An unidentified target burns in the background as a Libyan rebel fighting forces loyal to leader Moamer Kadhafi smokes a cigarette outside the eastern oil town of Brega, the frontline in a war in which neither side has been able to make any significant advances for days. -AFP Photo

WASHINGTON: It is highly unlikely that Al-Qaeda would manage to “hijack” the uprising in Libya against Moamer Kadhafi's rule, US Defense Secretary Robert Gates said Thursday.

With US lawmakers voicing worries about the potential influence of militants among opposition forces in Libya, Gates played down the threat posed by Al-Qaeda's affiliate in the region, Al-Qaeda in the Islamic Maghreb (AQIM).

“I think that the future government of Libya is going to be worked out among the principal tribes,” Gates told the House Armed Services Committee.

“So I think that for some outside group or some element of Al-Qaeda in the Islamic Maghreb to be able to hijack this thing at this point looks very unlikely to me.”

Gates, however, said the United States was still trying to learn more about the rebel army, which he said was composed of a “disparate” array of groups with a range of agendas.

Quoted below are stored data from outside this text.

(* ===== verification/TxSpec.v ===== *)
(** What the log promises to the file system.

    Inside a transaction (between [begin_op] and [end_op]) the file system sees
    a disk of blocks [D].  It reads a block into a buffer that it then holds,
    changes the buffer, logs the buffer, which changes [D], and releases it.
    [lg] is the set of blocks logged since the last commit: it bounds the room
    left in the log and in the buffer cache.

    [Txn] is the set of operations, [TxnSpec] their laws.  kernel/fs.c is
    verified against these classes; Log.v shows that kernel/log.c over any
    buffer cache meets them. *)

From stdpp Require Import base tactics list numbers strings gmap functions.
From S2P Require Import Prelude Param Bytes BufSpec.
From Stdlib Require Import ZArith Lia.

Class Txn (F H : Type) := {
  t_bread : Z → Z → M F H;
  t_brelse : H → M F unit;
  t_log_write : H → M F unit;
  t_data : H → F → list Z;
  t_setdata : H → list Z → M F unit;
  t_begin_op : M F unit;
  t_end_op : M F unit;
  t_initlog : Z → Z → M F unit;
}.

(** [t_home b]: block [b] belongs to the file system, not to the log.
    [t_rep D held lg s]: a transaction is open, the disk reads [D], the caller
    holds the buffers [held], the blocks [lg] have been logged. *)
Class TxnSpec (F H : Type) `{TX : Txn F H} (dev : Z) := {
  t_home : Z → Prop;
  t_rep : (Z → list Z) → gmap Z (H * list Z) → gset Z → F → Prop;
  t_rep_wf D held lg s b : t_rep D held lg s → t_home b → wf_block (D b);
  t_rep_data D held lg s b h d :
    t_rep D held lg s → held !! b = Some (h, d) → t_data h s = d;
  t_bread_ok D held lg s b :
    t_rep D held lg s → t_home b → held !! b = None →
    Z.of_nat (size held) + Z.of_nat (size lg) < NBUF →
    ∃ h s', t_bread dev b s = Ok h s' ∧ t_rep D (<[b := (h, D b)]> held) lg s';
  t_setdata_ok D held lg s b h d d' :
    t_rep D held lg s → held !! b = Some (h, d) → wf_block d' →
    ∃ s', t_setdata h d' s = Ok tt s' ∧ t_rep D (<[b := (h, d')]> held) lg s';
  t_log_write_ok D held lg s b h d :
    t_rep D held lg s → held !! b = Some (h, d) →
    Z.of_nat (size lg) < LOGBLOCKS →
    ∃ s', t_log_write h s = Ok tt s' ∧ t_rep (<[b := d]> D) held ({[b]} ∪ lg) s';
  t_brelse_ok D held lg s b h d :
    t_rep D held lg s → held !! b = Some (h, d) → d = D b →
    ∃ s', t_brelse h s = Ok tt s' ∧ t_rep D (delete b held) lg s';
}.
(* ===== verification/Log.v ===== *)
(** kernel/log.c: the write-ahead log.

    The operations are written against the buffer-cache interface of BufSpec.v:
    a state is a cache state and the in-memory [struct log].  The theorems hold
    for any implementation of the interface, in particular for kernel/bio.c
    (instance [bio_spec] of Bio.v), with which the witnesses are run.

    [durable] describes the disks from which recovery produces given contents:
    either the header is empty and the home locations have them, or the header
    and the log blocks describe the rest of them.  The crash theorems say that
    after any prefix of the disk writes of [commit] the disk is durable for the
    contents before the transaction or for those after it, and that after any
    prefix of the disk writes of a recovery it is still durable for the same
    contents; recovery of a durable disk succeeds and installs them. *)

From stdpp Require Import base tactics list numbers strings gmap functions sets relations.
From S2P Require Import Prelude Param Bytes Spinlock BufSpec TxSpec Bio.
From Stdlib Require Import ZArith Lia.

Open Scope kernel_scope.

(** * Data *)

(** [struct log], with the fields of [struct logheader] in line. *)
Record log := mklog {
  l_lock : spinlock;
  l_start : Z;
  l_outstanding : Z;
  l_committing : Z;
  l_dev : Z;
  l_n : Z;
  l_block : list Z;
}.

Definition set_l_lock (k : spinlock) (l : log) : log :=
  mklog k (l_start l) (l_outstanding l) (l_committing l) (l_dev l) (l_n l) (l_block l).
Definition set_l_start (z : Z) (l : log) : log :=
  mklog (l_lock l) z (l_outstanding l) (l_committing l) (l_dev l) (l_n l) (l_block l).
Definition set_l_outstanding (z : Z) (l : log) : log :=
  mklog (l_lock l) (l_start l) z (l_committing l) (l_dev l) (l_n l) (l_block l).
Definition set_l_committing (z : Z) (l : log) : log :=
  mklog (l_lock l) (l_start l) (l_outstanding l) z (l_dev l) (l_n l) (l_block l).
Definition set_l_dev (z : Z) (l : log) : log :=
  mklog (l_lock l) (l_start l) (l_outstanding l) (l_committing l) z (l_n l) (l_block l).
Definition set_l_n (z : Z) (l : log) : log :=
  mklog (l_lock l) (l_start l) (l_outstanding l) (l_committing l) (l_dev l) z (l_block l).
Definition set_l_block (bs : list Z) (l : log) : log :=
  mklog (l_lock l) (l_start l) (l_outstanding l) (l_committing l) (l_dev l) (l_n l) bs.

Record lstate (C : Type) := mklstate {
  ls_cache : C;
  ls_log : log;
}.
Arguments mklstate {C} _ _.
Arguments ls_cache {C} _.
Arguments ls_log {C} _.

Definition cacheL {C} : lens (lstate C) C :=
  Lens ls_cache (λ c s, mklstate c (ls_log s)).
Definition logL {C} : lens (lstate C) log :=
  Lens ls_log (λ l s, mklstate (ls_cache s) l).
Definition log_lockL {C} : lens (lstate C) spinlock :=
  Lens (λ s, l_lock (ls_log s)) (λ k s, mklstate (ls_cache s) (set_l_lock k (ls_log s))).

(** The wait channel [&log]. *)
Definition log_chan : Z := 1000.

(** [struct logheader] inside a block: [n], then [block[]], 4 bytes each. *)
Definition hdr_n (d : list Z) : Z := s32 (blk_load 4 d 0).
Definition hdr_block (d : list Z) (i : Z) : Z := s32 (blk_load 4 d (Z.to_nat (4 + 4 * i))).
Definition hdr_set_n (d : list Z) (v : Z) : list Z := blk_store 4 d 0 v.
Definition hdr_set_block (d : list Z) (i v : Z) : list Z :=
  blk_store 4 d (Z.to_nat (4 + 4 * i)) v.

Definition SIZEOF_LOGHEADER : Z := 4 + 4 * LOGBLOCKS.

Section log.
  Context {C H : Type} `{BC : BufCache C H}.
  Context (me : Z).

(** * Operations *)

(** [bread(log.dev, blockno)]; both arguments become [uint]. *)
Definition log_bread (blockno : Z) : M (lstate C) H :=
  s <- get ;;
  zoom cacheL (c_bread (u32 (l_dev (ls_log s))) (u32 blockno)).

He spoke two days after NATO's top commander, Admiral James Stavridis, said intelligence reports showed “flickers” of possible Al-Qaeda or Hezbollah influence among the opposition ranks.

A spokesman for the Libyan rebels on Wednesday dismissed the allegations.

Al-Qaeda militant Abu Yahya al-Libi, a Libyan whose whereabouts are unknown, has urged on the rebellion against Kadhafi, and Al-Qaeda in North Africa has vowed to do everything in its power to help.